Dataset entries:
:::

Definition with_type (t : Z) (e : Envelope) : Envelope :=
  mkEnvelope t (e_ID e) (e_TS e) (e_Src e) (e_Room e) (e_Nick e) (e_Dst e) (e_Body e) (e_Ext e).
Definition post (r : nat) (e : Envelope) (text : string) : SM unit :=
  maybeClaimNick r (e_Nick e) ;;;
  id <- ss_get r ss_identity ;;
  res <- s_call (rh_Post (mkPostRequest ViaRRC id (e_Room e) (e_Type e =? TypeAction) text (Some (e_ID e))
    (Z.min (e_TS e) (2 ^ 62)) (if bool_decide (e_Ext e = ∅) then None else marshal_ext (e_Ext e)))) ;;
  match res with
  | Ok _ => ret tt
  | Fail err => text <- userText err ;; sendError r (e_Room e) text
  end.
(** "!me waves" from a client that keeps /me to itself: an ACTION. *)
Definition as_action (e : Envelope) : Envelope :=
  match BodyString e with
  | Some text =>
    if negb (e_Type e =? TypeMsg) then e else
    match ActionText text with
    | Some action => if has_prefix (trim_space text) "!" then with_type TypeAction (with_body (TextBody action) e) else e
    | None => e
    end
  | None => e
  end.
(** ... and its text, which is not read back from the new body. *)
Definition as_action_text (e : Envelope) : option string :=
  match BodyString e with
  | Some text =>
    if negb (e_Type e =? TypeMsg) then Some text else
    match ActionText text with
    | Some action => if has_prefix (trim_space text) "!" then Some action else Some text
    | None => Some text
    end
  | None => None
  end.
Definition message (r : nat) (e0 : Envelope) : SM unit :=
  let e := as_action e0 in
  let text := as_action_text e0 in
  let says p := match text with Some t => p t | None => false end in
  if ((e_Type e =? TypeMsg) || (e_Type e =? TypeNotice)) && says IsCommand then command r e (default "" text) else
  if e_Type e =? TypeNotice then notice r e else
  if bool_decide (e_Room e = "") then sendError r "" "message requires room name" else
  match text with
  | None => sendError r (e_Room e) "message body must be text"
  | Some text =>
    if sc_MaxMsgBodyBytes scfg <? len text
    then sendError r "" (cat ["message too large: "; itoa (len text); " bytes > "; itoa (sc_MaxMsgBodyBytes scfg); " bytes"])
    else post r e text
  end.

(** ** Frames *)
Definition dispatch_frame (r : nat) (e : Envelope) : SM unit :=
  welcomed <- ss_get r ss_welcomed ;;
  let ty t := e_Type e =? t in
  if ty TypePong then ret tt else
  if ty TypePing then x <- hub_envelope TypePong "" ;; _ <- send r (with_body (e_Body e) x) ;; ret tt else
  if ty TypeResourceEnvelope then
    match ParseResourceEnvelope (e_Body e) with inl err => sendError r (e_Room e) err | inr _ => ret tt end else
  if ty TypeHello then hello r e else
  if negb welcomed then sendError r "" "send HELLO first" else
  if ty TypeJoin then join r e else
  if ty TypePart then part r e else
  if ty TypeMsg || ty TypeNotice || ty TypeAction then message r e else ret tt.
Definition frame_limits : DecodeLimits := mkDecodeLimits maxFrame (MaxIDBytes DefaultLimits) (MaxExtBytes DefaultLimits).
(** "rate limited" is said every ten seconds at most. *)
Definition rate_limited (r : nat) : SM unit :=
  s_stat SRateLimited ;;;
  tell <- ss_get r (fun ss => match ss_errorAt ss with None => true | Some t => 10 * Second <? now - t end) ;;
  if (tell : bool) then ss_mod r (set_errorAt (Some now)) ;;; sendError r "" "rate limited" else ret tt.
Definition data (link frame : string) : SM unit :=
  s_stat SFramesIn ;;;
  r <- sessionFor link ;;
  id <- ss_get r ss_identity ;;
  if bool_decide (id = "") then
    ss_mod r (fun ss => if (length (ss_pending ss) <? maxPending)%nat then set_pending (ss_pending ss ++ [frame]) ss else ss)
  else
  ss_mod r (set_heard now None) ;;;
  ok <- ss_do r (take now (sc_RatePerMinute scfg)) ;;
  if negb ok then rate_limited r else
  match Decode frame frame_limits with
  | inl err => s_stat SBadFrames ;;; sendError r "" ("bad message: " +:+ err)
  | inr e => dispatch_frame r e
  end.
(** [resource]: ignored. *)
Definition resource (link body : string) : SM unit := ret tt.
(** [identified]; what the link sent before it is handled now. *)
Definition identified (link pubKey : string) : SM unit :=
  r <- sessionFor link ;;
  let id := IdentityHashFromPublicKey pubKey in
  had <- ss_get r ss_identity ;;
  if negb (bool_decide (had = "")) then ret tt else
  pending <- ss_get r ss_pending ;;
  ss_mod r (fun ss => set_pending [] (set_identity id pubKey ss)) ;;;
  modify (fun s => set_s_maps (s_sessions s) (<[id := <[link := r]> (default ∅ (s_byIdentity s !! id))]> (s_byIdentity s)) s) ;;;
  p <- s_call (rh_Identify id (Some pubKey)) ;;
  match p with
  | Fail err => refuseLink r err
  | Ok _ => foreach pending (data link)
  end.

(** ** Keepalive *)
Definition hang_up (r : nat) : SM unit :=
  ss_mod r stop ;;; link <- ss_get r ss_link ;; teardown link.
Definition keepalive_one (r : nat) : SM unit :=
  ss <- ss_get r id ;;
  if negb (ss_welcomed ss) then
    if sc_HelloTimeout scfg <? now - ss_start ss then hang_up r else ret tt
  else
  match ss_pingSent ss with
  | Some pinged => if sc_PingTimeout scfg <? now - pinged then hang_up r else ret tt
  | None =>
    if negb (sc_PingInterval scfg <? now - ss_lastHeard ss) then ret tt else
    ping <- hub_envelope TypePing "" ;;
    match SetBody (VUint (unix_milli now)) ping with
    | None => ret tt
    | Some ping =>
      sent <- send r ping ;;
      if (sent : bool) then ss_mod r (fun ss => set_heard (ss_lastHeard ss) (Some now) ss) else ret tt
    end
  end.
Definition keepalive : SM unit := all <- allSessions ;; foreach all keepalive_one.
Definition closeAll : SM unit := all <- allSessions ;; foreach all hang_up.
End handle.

:::

### WHAT NEEDS TO BE DONE
Starting at the line above that contains "let e := as_action e0 in", write out each line exactly until the line that contains "itoa (len text);" has been written, and stop there.

### PROBLEM SOLUTION
  let e := as_action e0 in
  let text := as_action_text e0 in
  let says p := match text with Some t => p t | None => false end in
  if ((e_Type e =? TypeMsg) || (e_Type e =? TypeNotice)) && says IsCommand then command r e (default "" text) else
  if e_Type e =? TypeNotice then notice r e else
  if bool_decide (e_Room e = "") then sendError r "" "message requires room name" else
  match text with
  | None => sendError r (e_Room e) "message body must be text"
  | Some text =>
    if sc_MaxMsgBodyBytes scfg <? len text
    then sendError r "" (cat ["message too large: "; itoa (len text); " bytes > "; itoa (sc_MaxMsgBodyBytes scfg); " bytes"])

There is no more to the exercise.